PT DSI Disarankan Jadi Pengawas Ekspor Sumber Daya Alam, Bukan Eksportir Tunggal
PT DSI Disarankan Jadi Pengawas Ekspor Sumber Daya Alam, Bukan Eksportir Tunggal

PT DSI Disarankan Jadi Pengawas Ekspor Sumber Daya Alam, Bukan Eksportir Tunggal

LintasWarganet.com – 08 Juni 2026 | Jawa Pos melaporkan bahwa pemerintah bersama kalangan industri menilai PT Danantara Sumber Daya Indonesia (PT DSI) seharusnya berperan sebagai lembaga pengawas dan pemantau transaksi ekspor sumber daya alam (SDA), bukan sebagai eksportir tunggal. Rekomendasi ini muncul setelah sejumlah diskusi antara regulator, pelaku usaha, dan pakar kebijakan ekonomi.

  • Fungsi utama: Memantau volume dan nilai ekspor SDA secara real‑time.
  • Pengawasan kepatuhan: Memeriksa kepatuhan eksportir terhadap peraturan lisensi dan kuota.
  • Laporan publik: Menyajikan data terverifikasi kepada publik dan lembaga terkait.

Penunjukan ini juga dipandang sebagai langkah strategis untuk menyeimbangkan kepentingan antara pemerintah, perusahaan tambang, dan masyarakat lokal. Sebelumnya, PT DSI sempat dikritik karena dianggap berpotensi menjadi satu-satunya pihak yang mengontrol alur ekspor, yang dapat menimbulkan monopoli pasar.
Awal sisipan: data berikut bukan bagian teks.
(* ===== verification/ShardkvSpec.v ===== *)
(** * What the tester of the sharded store does

    The names of the servers are distinct; stopping a server takes it and
    its ends off the network and keeps what it persisted; starting one opens
    its ends to the replicas of its group and to the controllers.  Groups of
    more than three servers cannot be made, and clerks only when there are at
    least three. *)

From Stdlib Require Import Ascii.
From S2P Require Import Prelude GoSlice Raft RaftGob RaftOps Labrpc RaftRpc RaftConfig RaftSystem Clerks Servers ShardkvConfig.

(** ** Names *)

Fixpoint no_dash (s : string) : Prop :=
  match s with EmptyString => True | String c s => c <> "-"%char /\ no_dash s end.

Lemma pretty_char_dash x : pretty_N_char x <> "-"%char.
Proof. unfold pretty_N_char. repeat case_match; done. Qed.

Lemma pretty_go_dash x s : no_dash s -> no_dash (pretty_N_go x s).
Proof.
  revert s. induction (N.lt_wf_0 x) as [x _ IH]. intros s Hs. destruct (decide (0 < x)%N) as [Hx|Hx].
  - rewrite pretty_N_go_step by done. apply IH; [apply N.div_lt; lia|]. split; [apply pretty_char_dash|done].
  - replace x with 0%N by lia. by rewrite pretty_N_go_0.
Qed.

Lemma Itoa_dash z : 0 <= z -> no_dash (Itoa z).
Proof.
  intros Hz. unfold Itoa. destruct z as [|p|p]; [cbn; done| |lia].
  change (no_dash (pretty (Npos p))). unfold pretty, pretty_N. case_decide; [done|]. by apply pretty_go_dash.
Qed.

Lemma dash_split s1 s2 t1 t2 :
  no_dash s1 -> no_dash s2 -> (s1 +:+ String "-"%char t1 = s2 +:+ String "-"%char t2)%string -> s1 = s2 /\ t1 = t2.
Proof.
  revert s2. induction s1 as [|c s1 IH]; intros [|c2 s2]; cbn; intros H1 H2 H; simplify_eq; try tauto.
  destruct (IH s2) as [-> ->]; tauto.
Qed.

Lemma servername_inj g i g' i' :
  0 <= g -> 0 <= g' -> servername g i = servername g' i' -> g = g' /\ i = i'.
Proof.
  intros Hg Hg' [= H]. change (Itoa g +:+ String "-"%char (Itoa i) = Itoa g' +:+ String "-"%char (Itoa i'))%string in H.
  apply dash_split in H as [H1 H2]; [|by apply Itoa_dash..]. split; by apply (inj pretty).
Qed.

Lemma servername_ctrler g i j : servername g i <> ctrlername j.
Proof. discriminate. Qed.

Section shardkv_facts.
Context {C : Type} `{!Command C, !Gob C, !AppendGrowth, !WireGob}.
Abbreviation skv_config := (@skv_config C).
Abbreviation net_state := (@Network string string _ _ _ _).
Implicit Types (cfg : skv_config) (rn : net_state).

Lemma opt_idx_nat {A} (l : list A) (i : nat) x : idx l (Z.of_nat i) = Ret x <-> l !! i = Some x.
Proof. rewrite idx_ret, Nat2Z.id. naive_solver lia. Qed.

Lemma in_upto k j : j ∈ upto k <-> exists m : nat, j = Z.of_nat m /\ (m < k)%nat.
Proof.
  rewrite elem_of_upto. split; [intros Hj; exists (Z.to_nat j); lia|]. intros (m & -> & Hm). lia.
Qed.

Lemma enabled_Enable e e' b rn : enabled_at e (Enable e' b rn) = if decide (e' = e) then b else enabled_at e rn.
Proof. unfold enabled_at. cbn. rewrite lookup_insert. by case_decide. Qed.

(** ** Opening ends *)

(** The ends [names] below [k] are new; they lead to [dest] and are enabled;
    all others are as before. *)
Record ends_opened (names : list string) (dest : Z -> string) (k : nat) rn rn' : Prop := {
  eo_servers : servers rn' = servers rn;
  eo_new : forall (j : nat) e, (j < k)%nat -> names !! j = Some e ->
    (e ∉ ends rn) /\ e ∈ ends rn' /\ server_of e rn' = Some (dest (Z.of_nat j)) /\ enabled_at e rn' = true;
  eo_old : forall e, e ∈ ends rn -> e ∈ ends rn' /\ server_of e rn' = server_of e rn /\ enabled_at e rn' = enabled_at e rn;
  eo_len : (k <= length names)%nat;
}.

Lemma opened_ok names dest k rn rn' : opened names dest (upto k) rn = Ret rn' -> ends_opened names dest k rn rn'.
Proof.
  revert rn'. induction k as [|k IH]; intros rn'.
  - intros [= <-]. split; [done|lia|done|lia].
  - rewrite upto_S. unfold opened. rewrite for_each_app. intros (rn1 & H1 & H2)%bind_ret_inv.
    destruct (IH rn1 H1) as [Hsv Hnew Hold Hlen]. cbn [for_each] in H2. apply bind_ret_inv in H2 as (rn2 & H2 & [= <-]).
    apply bind_ret_inv in H2 as (e & He%opt_idx_nat & H2). apply bind_ret_inv in H2 as (rn3 & Hm & [= <-]).
    unfold MakeEnd in Hm. case_decide as Hfresh; [done|]. injection Hm as <-.
    assert (e ∉ ends rn) as Hne by (intros Hin; by apply Hfresh, Hold).
    split; cbn.
    + done.
    + intros j e' Hj Hn. unfold server_of, enabled_at. cbn. destruct (decide (j = k)) as [->|Hjk].
      * simplify_eq. rewrite !lookup_insert_eq. split_and!; [done|set_solver|done|done].
      * destruct (Hnew j e' ltac:(lia) Hn) as (H3 & H4 & H5 & H6). assert (e <> e') by (intros ->; done).
        rewrite !lookup_insert_ne by done. split_and!; [done|set_solver|done|done].
    + intros e' Hin. destruct (Hold e' Hin) as (H3 & H4 & H5). assert (e <> e') by (intros ->; done).
      unfold server_of, enabled_at in *. cbn. rewrite !lookup_insert_ne by done. split_and!; [set_solver|done|done].
    + apply lookup_lt_Some in He. lia.
Qed.
(** * github-leak-scanner: the scan orchestrator of [src/monitor.js]

    A shallow embedding of the [Monitor] class: the scheduler ([start],
    [stop]), the tick ([check]), the two source connectors
    ([scanCodeSearch], [scanGists]) and the per-item analysis pipeline
    ([analyzeContent]).

    JavaScript effects are made explicit.  A method is a function from the
    state to an outcome (a returned value or a thrown error) and a new state;
    [try]/[catch] keeps the state the body reached when it threw, as the
    runtime does.  Local [let] variables that are assigned inside a [try]
    and read after it live in a local frame next to the global state. *)

From Stdlib Require Import List String ZArith Bool Arith Lia RelationClasses.
Import ListNotations.
Open Scope string_scope.
Open Scope list_scope.

(** ** Outcomes and the method monad *)

(** [error.message] is all the code ever reads of an error. *)
Definition Error := string.

Inductive Outcome (A : Type) : Type :=
| Ret (a : A)
| Throw (e : Error).
Arguments Ret {A} a.
Arguments Throw {A} e.

Definition M (S A : Type) : Type := S -> Outcome A * S.

Definition ret {S A} (a : A) : M S A := fun s => (Ret a, s).

Definition throw {S A} (e : Error) : M S A := fun s => (Throw e, s).

Definition bind {S A B} (m : M S A) (k : A -> M S B) : M S B :=
  fun s =>
    match m s with
    | (Ret a, s') => k a s'
    | (Throw e, s') => (Throw e, s')
    end.

Declare Scope js_scope.
Delimit Scope js_scope with js.
Notation "x <- m ;; k" := (bind m (fun x => k))
  (at level 61, m at next level, right associativity) : js_scope.
Notation "m ;; k" := (bind m (fun _ => k))
  (at level 61, right associativity) : js_scope.
Open Scope js_scope.

(** [try { body } catch (error) { handler }] *)
Definition try_catch {S A} (body : M S A) (handler : Error -> M S A) : M S A :=
  fun s =>
    match body s with
    | (Ret a, s') => (Ret a, s')
    | (Throw e, s') => handler e s'
    end.

Definition gets {S A} (f : S -> A) : M S A := fun s => (Ret (f s), s).

Definition modify {S} (f : S -> S) : M S unit := fun s => (Ret tt, f s).

(** An expression that may throw and has no other effect. *)
Definition of_outcome {S A} (o : Outcome A) : M S A := fun s => (o, s).

(** [for (const x of xs) { body }] over an array *)
Fixpoint for_of {S A} (xs : list A) (body : A -> M S unit) : M S unit :=
  match xs with
  | [] => ret tt
  | x :: rest => body x ;; for_of rest body
  end.

(** [if (c) { m }] without an [else] *)
Definition when {S} (c : bool) (m : M S unit) : M S unit :=
  if c then m else ret tt.

(** *** Local frames *)

(** Run a method of the object inside a function that has locals [L]. *)
Definition lift {L S A} (m : M S A) : M (L * S) A :=
  fun ls =>
    let (o, s') := m (snd ls) in (o, (fst ls, s')).

Definition local {L S} : M (L * S) L := gets fst.

Definition set_local {L S} (f : L -> L) : M (L * S) unit :=
  modify (fun ls => (f (fst ls), snd ls)).

(** A function body with its locals initialised to [init]. *)
Definition with_locals {L S A} (init : L) (body : M (L * S) A) : M S A :=
  fun s =>
    let (o, ls) := body (init, s) in (o, snd ls).

(** ** JavaScript values the code tests for truthiness *)

(** A property that holds a string or is [undefined]. *)
Definition JsString := option string.

Definition truthy (v : JsString) : bool :=
  match v with
  | Some s => negb (String.eqb s "")
  | None => false
  end.

(** [a || b] on two string-or-undefined values *)
Definition js_or (a b : JsString) : JsString :=
  if truthy a then a else b.

(** [v || ''] *)
Definition or_empty (v : JsString) : string :=
  match v with
  | Some s => s
  | None => ""
  end.

(** [s.includes(d)] *)
Fixpoint includes (s d : string) : bool :=
  String.prefix d s ||
  match s with
  | EmptyString => false
  | String _ rest => includes rest d
  end.

(** ** Data model *)

(** [new Date()]: milliseconds since the epoch; [toISOString] is a fixed
    rendering of it and is left implicit. *)
Definition Timestamp := Z.

Inductive ItemType := code | gist.

(** The objects the connectors push: [{type:'code', repository, path, url,
    contentUrl}] and [{type:'gist', id, filename, url, content}]. *)
Inductive Item :=
| CodeResult (repository path url contentUrl : JsString)
| GistResult (id : JsString) (filename : string) (url content : JsString).

Definition item_type (i : Item) : ItemType :=
  match i with
  | CodeResult _ _ _ _ => code
  | GistResult _ _ _ _ => gist
  end.

Definition item_repository (i : Item) : JsString :=
  match i with
  | CodeResult r _ _ _ => r
  | GistResult _ _ _ _ => None
  end.

Definition item_id (i : Item) : JsString :=
  match i with
  | CodeResult _ _ _ _ => None
  | GistResult g _ _ _ => g
  end.

Definition item_path (i : Item) : JsString :=
  match i with
  | CodeResult _ p _ _ => p
  | GistResult _ _ _ _ => None
  end.

Definition item_filename (i : Item) : JsString :=
  match i with
  | CodeResult _ _ _ _ => None
  | GistResult _ f _ _ => Some f
  end.

Definition item_url (i : Item) : JsString :=
  match i with
  | CodeResult _ _ u _ => u
  | GistResult _ _ u _ => u
  end.

Definition item_contentUrl (i : Item) : JsString :=
  match i with
  | CodeResult _ _ _ c => c
  | GistResult _ _ _ _ => None
  end.

Definition item_content (i : Item) : JsString :=
  match i with
  | CodeResult _ _ _ _ => None
  | GistResult _ _ _ c => c
  end.

Record Finding := {
  timestamp : Timestamp;
  type : ItemType;
  source : JsString;
  path : JsString;
  url : JsString;
  matchedDomains : list string;
  credentials : list string;
  snippet : string
}.

(** *** What the platform's API sends back *)

Record Repository := { full_name : JsString }.

(** An element of [response.data.items] of [/search/code]; [repository] may
    be missing, and then reading [item.repository.full_name] throws. *)
Record SearchItem := {
  si_repository : option Repository;
  si_path : JsString;
  si_html_url : JsString;
  si_url : JsString
}.

Record FileData := { fd_content : JsString }.

(** An element of [response.data] of [/gists/public]; [files] may be
    missing, and then [Object.entries(gist.files)] throws. *)
Record Gist := {
  g_id : JsString;
  g_html_url : JsString;
  g_files : option (list (string * FileData))
}.

(** [response.data], by shape: [null], an object with an optional [items]
    array, an array of gists, an object with an optional [content]. *)
Inductive Data :=
| DNull
| DSearch (items : option (list SearchItem))
| DGists (gists : list Gist)
| DFile (content : JsString).

(** One call of [this.github.get(url, { params })]; the token is the one the
    client was created with. *)
Record Request := {
  req_url : string;
  req_q : JsString;
  req_per_page : option Z;
  req_token : JsString
}.

(** ** Console and network trace *)

Inductive Line :=
| LStarting
| LScanning (ts : Timestamp)
| LSearchingCode
| LErrorCode (message : Error)
| LScanningGists
| LErrorGists (message : Error)
| LScanned (totalScanned threatsFound : nat)
| LSearchError (domain : string) (message : Error)
| LGistsError (message : Error)
| LAlert (f : Finding)
| LSingleScan
| LSummary (total : nat)
| LDetails
| LDetail (f : Finding)
| LMonitoring (interval : Z)
| LPressCtrlC.

Inductive Event :=
| EGet (r : Request)
| ELog (l : Line)
| EError (l : Line).

(** ** The Monitor object *)

Definition TimerId := nat.

Record Monitor := {
  domains : list string;
  interval : Z;
  verbose : bool;
  once : bool;
  token : JsString;
  isRunning : bool;
  lastCheck : option Timestamp;
  findings : list Finding;
  intervalId : option TimerId
}.

Record Options := {
  opt_interval : option Z;
  opt_verbose : option bool;
  opt_once : option bool;
  opt_token : JsString
}.

(** [constructor(domains, options = {})] *)
Definition constructor (ds : list string) (options : Options) : Monitor :=
  {| domains := ds;
     interval := match opt_interval options with
                 | Some i => if (i =? 0)%Z then 30 * 60 * 1000 else i
                 | None => 30 * 60 * 1000
                 end%Z;
     verbose := match opt_verbose options with Some b => b | None => false end;
     once := match opt_once options with Some b => b | None => false end;
     token := opt_token options;
     isRunning := false;
     lastCheck := None;
     findings := [];
     intervalId := None |}.

(** A timer armed by [setInterval]; its callback is always
    [async () => { await this.check(); }]. *)
Record Timer := { timer_id : TimerId; timer_period : Z }.

(** The delay the runtime gives a timer: Node's [setInterval] replaces a
    delay below 1 or above [TIMEOUT_MAX] = 2^31 - 1 by 1 millisecond. *)
Definition TIMEOUT_MAX : Z := 2147483647.

Definition timer_delay (after : Z) : Z :=
  if ((1 <=? after) && (after <=? TIMEOUT_MAX))%Z then after else 1%Z.

(** The collaborators of the orchestrator: the platform behind the HTTP
    client, the clock, and the two detector functions of [./scanner], which
    may throw on content they cannot handle. *)
Class Platform := {
  W : Type;
  http_get : Request -> W -> Outcome Data * W;
  date_now : W -> Timestamp * W;
  scanForDomains : string -> list string -> Outcome (list string);
  detectCredentials : string -> Outcome (list string)
}.

Section Monitor.

Context {P : Platform}.

Record State := {
  this : Monitor;
  world : W;
  timers : list Timer;
  next_timer : TimerId;
  trace : list Event
}.

Definition with_this (f : Monitor -> Monitor) (s : State) : State :=
  {| this := f (this s); world := world s; timers := timers s;
     next_timer := next_timer s; trace := trace s |}.

Definition emit (e : Event) : M State unit :=
  modify (fun s =>
    {| this := this s; world := world s; timers := timers s;
       next_timer := next_timer s; trace := trace s ++ [e] |}).

Definition console_log (l : Line) : M State unit := emit (ELog l).
Definition console_error (l : Line) : M State unit := emit (EError l).

(** [new Date()] *)
Definition new_Date : M State Timestamp :=
  fun s =>
    let (t, w) := date_now (world s) in
    (Ret t, {| this := this s; world := w; timers := timers s;
               next_timer := next_timer s; trace := trace s |}).
(** * chatbot.py: the market-data query functions and the chat loop

    A shallow embedding of [src/chatbot.py].  The six query functions
    ([get_token_metadata], [get_wallet_tokens], [get_token_details],
    [get_wallet_nfts], [get_token_pairs], [get_trending_tokens]) each build
    one HTTP GET request, send it through [requests.get], and render the
    decoded JSON body into text.  They are written here in a small monad
    that records the requests sent and carries Python exceptions, so that
    what is caught by [except requests.exceptions.RequestException] and what
    is not can be read off the result. *)

(** The rest of the file is embedded as well: [deploy_multi_token], the
    tools that [initialize_agent] builds from the input schemas and the
    functions, and the drivers [choose_mode], [run_autonomous_mode] and
    [main], run over a script of what the keyboard and the clock
    deliver. *)

From Stdlib Require Import String Ascii List ZArith Lia Bool.
From Stdlib Require Import Floats.PrimFloat.
From Stdlib Require DecimalString.
Import ListNotations.

Local Open Scope list_scope.
Local Open Scope string_scope.
#[local] Set Warnings "-register-all".

(** ** Python values *)

(** What [json.loads] produces: [None], [bool], [int], [float], [str],
    [list] and [dict] with string keys.  A dict keeps its keys in
    insertion order; it is an association list read by its first
    binding. *)
Inductive value : Type :=
| VNone
| VBool (b : bool)
| VInt (z : Z)
| VFloat (f : float)
| VStr (s : string)
| VList (l : list value)
| VDict (d : list (string * value)).

(** A subscript: [obj['key']] or [obj[0]]. *)
Inductive index : Type :=
| IStr (k : string)
| IInt (i : Z).

(** The exceptions the query functions can meet.  [RequestException]
    stands for [requests.exceptions.RequestException] and all of its
    subclasses (connection errors, timeouts, [HTTPError], and the
    [JSONDecodeError] of [Response.json]); it carries [str(e)]. *)
Inductive exn : Type :=
| KeyError (k : index)
| IndexError
| TypeError
| AttributeError
| ValueError (msg : string)
| ValidationError
| EOFError
| RequestException (msg : string).

(** The outcome of evaluating an expression: a value or a raised
    exception. *)
Inductive res (A : Type) : Type :=
| Ok (a : A)
| Raise (e : exn).
Arguments Ok {A} a.
Arguments Raise {A} e.

Definition res_bind {A B} (m : res A) (k : A -> res B) : res B :=
  match m with
  | Ok a => k a
  | Raise e => Raise e
  end.

Declare Scope res_scope.
Delimit Scope res_scope with res.
Notation "x <- m ;; k" := (res_bind m (fun x => k))
  (at level 61, m at next level, right associativity) : res_scope.

Fixpoint res_map {A B} (f : A -> res B) (l : list A) : res (list B) :=
  match l with
  | [] => Ok []
  | a :: l' =>
      (b <- f a ;;
       bs <- res_map f l' ;;
       Ok (b :: bs))%res
  end.

(** ** Built-in operations on values *)

Fixpoint dict_lookup (k : string) (d : list (string * value)) : option value :=
  match d with
  | [] => None
  | (k', v) :: d' => if String.eqb k k' then Some v else dict_lookup k d'
  end.

(** [bool(v)]: the truth value tested by [if v], [v or w] and
    [x if v else y]. *)
Definition truthy (v : value) : bool :=
  match v with
  | VNone => false
  | VBool b => b
  | VInt z => negb (z =? 0)%Z
  | VFloat f => negb (PrimFloat.eqb f PrimFloat.zero)
  | VStr s => negb (String.eqb s "")
  | VList l => match l with [] => false | _ => true end
  | VDict d => match d with [] => false | _ => true end
  end.

(** [v or w]. *)
Definition py_or (v w : value) : value := if truthy v then v else w.

(** [seq[i]] on a sequence of length [length l], with Python's negative
    indices. *)
Definition seq_index {A} (l : list A) (i : Z) : res A :=
  let n := Z.of_nat (length l) in
  let j := (if i <? 0 then i + n else i)%Z in
  if ((0 <=? j) && (j <? n))%Z
  then match nth_error l (Z.to_nat j) with
       | Some a => Ok a
       | None => Raise IndexError
       end
  else Raise IndexError.

(** [obj[i]]. *)
Definition getitem (obj : value) (i : index) : res value :=
  match obj, i with
  | VDict d, IStr k =>
      match dict_lookup k d with
      | Some v => Ok v
      | None => Raise (KeyError i)
      end
  | VDict _, IInt _ => Raise (KeyError i)
  | VList l, IInt n => seq_index l n
  | VList _, IStr _ => Raise TypeError
  | VStr s, IInt n =>
      (c <- seq_index (list_ascii_of_string s) n ;; Ok (VStr (String c "")))%res
  | VStr _, IStr _ => Raise TypeError
  | _, _ => Raise TypeError
  end.

(** [obj.get(k, default)]: only a dict has the method. *)
Definition get_default (obj : value) (k : string) (default : value) : res value :=
  match obj with
  | VDict d =>
      match dict_lookup k d with
      | Some v => Ok v
      | None => Ok default
      end
  | _ => Raise AttributeError
  end.

(** [obj.get(k)]. *)
Definition get (obj : value) (k : string) : res value :=
  get_default obj k VNone.

(** [for x in obj]: the elements of a list, the keys of a dict, the
    characters of a string. *)
Definition iterate (obj : value) : res (list value) :=
  match obj with
  | VList l => Ok l
  | VDict d => Ok (map (fun kv => VStr (fst kv)) d)
  | VStr s => Ok (map (fun c => VStr (String c "")) (list_ascii_of_string s))
  | _ => Raise TypeError
  end.

(** [sep.join(l)]. *)
Definition join (sep : string) (l : list string) : string :=
  String.concat sep l.

Definition str_of_Z (z : Z) : string :=
  DecimalString.NilZero.string_of_int (Z.to_int z).

(** The newline character of the reports. *)
Definition nl : string := String (ascii_of_nat 10) "".

(** ** The HTTP collaborator *)

(** A value of the [params] dict of a request. *)
Inductive param : Type :=
| PStr (s : string)
| PInt (z : Z).

(** The arguments of one [requests.get(url, headers=..., params=...)].
    A header whose value is [None] is written [None] here. *)
Record request : Type := {
  url : string;
  headers : list (string * option string);
  params : list (string * param)
}.

(** What [Response.json()] finds in the body: a decoded value, or a body
    that is not JSON, with the message of the decoding error. *)
Inductive decoded : Type :=
| Decoded (v : value)
| Undecodable (msg : string).

Record response : Type := {
  status_code : Z;
  reason : string;
  response_url : string;
  text : string;
  body : decoded
}.

(** What the upstream does with a request: the transport fails (no
    connection, timeout, invalid URL, ...) with the text of the raised
    [RequestException], or a response comes back. *)
Inductive http_outcome : Type :=
| Failed (msg : string)
| Responded (r : response).

(** Everything the query functions read from outside: the module-level
    [MORALIS_API_KEY = os.environ.get("MORALIS_API_KEY")], the wallet's
    network id read by [Wallet.network_id], and the upstream API.  The
    functions read [network_id] on the class [Wallet] imported from
    [cdp], not on the agent's wallet: what that attribute is in the
    running program is said by [running] below. *)
Record world : Type := {
  MORALIS_API_KEY : option string;
  Wallet_network_id : string;
  upstream : request -> http_outcome
}.
Lemma refill_ends (K bps : Z) :
  3 * K <= INT_MAX ->
  frames_within L bps K ->
  forall (n : nat) (Avi : movie_state) (w : avworld codec),
    (length (cursor w) <= n)%nat ->
    cache_fits K Avi w ->
    offset_fits K Avi ->
    exists r, refill L (S (S n)) bps Avi w = Some r.
Proof.
  intros HK Hfr. induction n as [|n IH]; intros Avi w Hn Hfit Hoff.
  - cbn [refill].
    pose proof (refill_round_again bps Avi w) as Hagain.
    pose proof (refill_round_fits L K bps Avi w HK Hfr Hfit) as Hfit1.
    pose proof (refill_round_offset bps Avi w) as Hoff1.
    pose proof (fun H => refill_round_closing K bps
                  (snd (fst (refill_round L bps Avi w)))
                  (snd (refill_round L bps Avi w)) HK Hfr Hfit1 H) as Hclose.
    assert (Hoff' : offset_fits K (snd (fst (refill_round L bps Avi w))))
      by (unfold offset_fits in *; rewrite Hoff1; exact Hoff).
    specialize (Hclose Hoff').
    destruct (refill_round L bps Avi w) as [[how Avi1] w1].
    cbn [fst snd] in *.
    destruct how; try (eexists; reflexivity).
    destruct (Hagain eq_refl) as [Hlt|[_ Heof]]; [lia|].
    specialize (Hclose Heof).
    destruct (refill_round L bps Avi1 w1) as [[how2 Avi2] w2].
    cbn [fst] in Hclose.
    destruct how2; try (eexists; reflexivity). contradiction.
  - cbn [refill].
    pose proof (refill_round_again bps Avi w) as Hagain.
    pose proof (refill_round_fits L K bps Avi w HK Hfr Hfit) as Hfit1.
    pose proof (refill_round_offset bps Avi w) as Hoff1.
    pose proof (fun H => refill_round_closing K bps
                  (snd (fst (refill_round L bps Avi w)))
                  (snd (refill_round L bps Avi w)) HK Hfr Hfit1 H) as Hclose.
    assert (Hoff' : offset_fits K (snd (fst (refill_round L bps Avi w))))
      by (unfold offset_fits in *; rewrite Hoff1; exact Hoff).
    specialize (Hclose Hoff').
    destruct (refill_round L bps Avi w) as [[how Avi1] w1].
    cbn [fst snd] in *.
    destruct how; try (eexists; reflexivity).
    destruct (Hagain eq_refl) as [Hlt|[_ Heof]].
    + assert (Hn1 : (length (cursor w1) <= n)%nat) by lia.
      destruct (IH Avi1 w1 Hn1 Hfit1 Hoff') as [r Hr].
      exists r. exact Hr.
    + specialize (Hclose Heof).
      destruct (refill_round L bps Avi1 w1) as [[how2 Avi2] w2].
      cbn [fst] in Hclose.
      destruct how2; try (eexists; reflexivity). contradiction.
Qed.
(** * The Solteq Tand filter compiler

    A shallow embedding of [SolteqTandDatabase._construct_sql_statement]
    (mbu_dev_shared_components/solteqtand/db_handler.py): the helper that
    turns a base query, an AND-filter mapping, a list of OR-filter mappings
    and an ORDER BY request into a parameterised SQL text and its positional
    parameter list.

    Text is held in [string] as its UTF-8 bytes (one [ascii] per ASCII
    character), Python values by [pyval], a [dict] by the list of its
    [items()] in insertion order, and the two accumulator lists of the method
    by explicit state passing. *)

From Stdlib Require Import String Ascii List Bool Arith ZArith Lia.
Import ListNotations.
Open Scope string_scope.

#[local] Set Warnings "-register-all".

(** ** Python values *)

(** The values a filter can carry. [VTuple] and [VList] keep Python's
    distinction between [tuple] and [list], on which the method dispatches. *)
Inductive pyval : Type :=
| VNone : pyval
| VBool : bool -> pyval
| VInt : Z -> pyval
| VStr : string -> pyval
| VTuple : list pyval -> pyval
| VList : list pyval -> pyval
| VDict : list (pyval * pyval) -> pyval.

(** A filter mapping whose keys are column names: the [items()] of the
    [dict], in insertion order. *)
Definition FilterMap : Type := list (string * pyval).

Module Py.

(** [isinstance(value, tuple)], [isinstance(value, list)],
    [isinstance(value, str)]. *)
Definition is_tuple (v : pyval) : bool :=
  match v with VTuple _ => true | _ => false end.

Definition is_list (v : pyval) : bool :=
  match v with VList _ => true | _ => false end.

Definition is_str (v : pyval) : bool :=
  match v with VStr _ => true | _ => false end.

(** The elements of a sequence, as [list.extend] walks them. *)
Definition elems (v : pyval) : list pyval :=
  match v with
  | VTuple l | VList l => l
  | _ => []
  end.

(** [needle in hay] on strings. *)
Fixpoint contains (needle hay : string) : bool :=
  prefix needle hay
  || match hay with
     | EmptyString => false
     | String _ hay' => contains needle hay'
     end.

(** ["%" in value], guarded by [isinstance(value, str)]. *)
Definition has_wildcard (v : pyval) : bool :=
  match v with VStr s => contains "%" s | _ => false end.

(** [str.upper] on an ASCII character: [a]..[z] go to [A]..[Z], every
    other one is kept. *)
Definition upper_ascii (c : ascii) : ascii :=
  let n := nat_of_ascii c in
  if ((97 <=? n) && (n <=? 122))%nat then ascii_of_nat (n - 32) else c.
Berbagai pihak menyambut baik usulan tersebut. Kementerian Energi dan Sumber Daya Mineral (ESDM) menegaskan bahwa peran pengawas tidak menggantikan fungsi eksportir, melainkan melengkapi dengan menambah lapisan kontrol. Sementara itu, asosiasi industri menyoroti pentingnya adanya standar operasional prosedur (SOP) yang jelas untuk menghindari kebingungan di antara pelaku usaha.

Jika rekomendasi ini diimplementasikan, PT DSI akan diminta untuk menyusun sistem informasi terpadu yang terhubung dengan bea cukai, Badan Pengawas Perdagangan Berjangka Komoditi (Bappebti), serta lembaga keuangan. Hal ini diharapkan dapat mempermudah pelacakan alur ekspor dari tambang hingga pelabuhan.

Pengawasan yang lebih ketat juga diproyeksikan akan meningkatkan pendapatan negara dari sektor SDA, karena adanya mekanisme pemungutan pajak dan royalti yang lebih akurat. Di sisi lain, eksportir kecil dan menengah mengkhawatirkan potensi beban administratif tambahan, sehingga diperlukan kebijakan pendampingan agar tidak menghambat kompetitivitas mereka di pasar global.

Dengan menempatkan PT DSI pada posisi pengawas, pemerintah berupaya menciptakan ekosistem ekspor SDA yang lebih teratur, transparan, dan berkelanjutan, sekaligus melindungi kepentingan nasional dalam mengelola sumber daya alam yang strategis.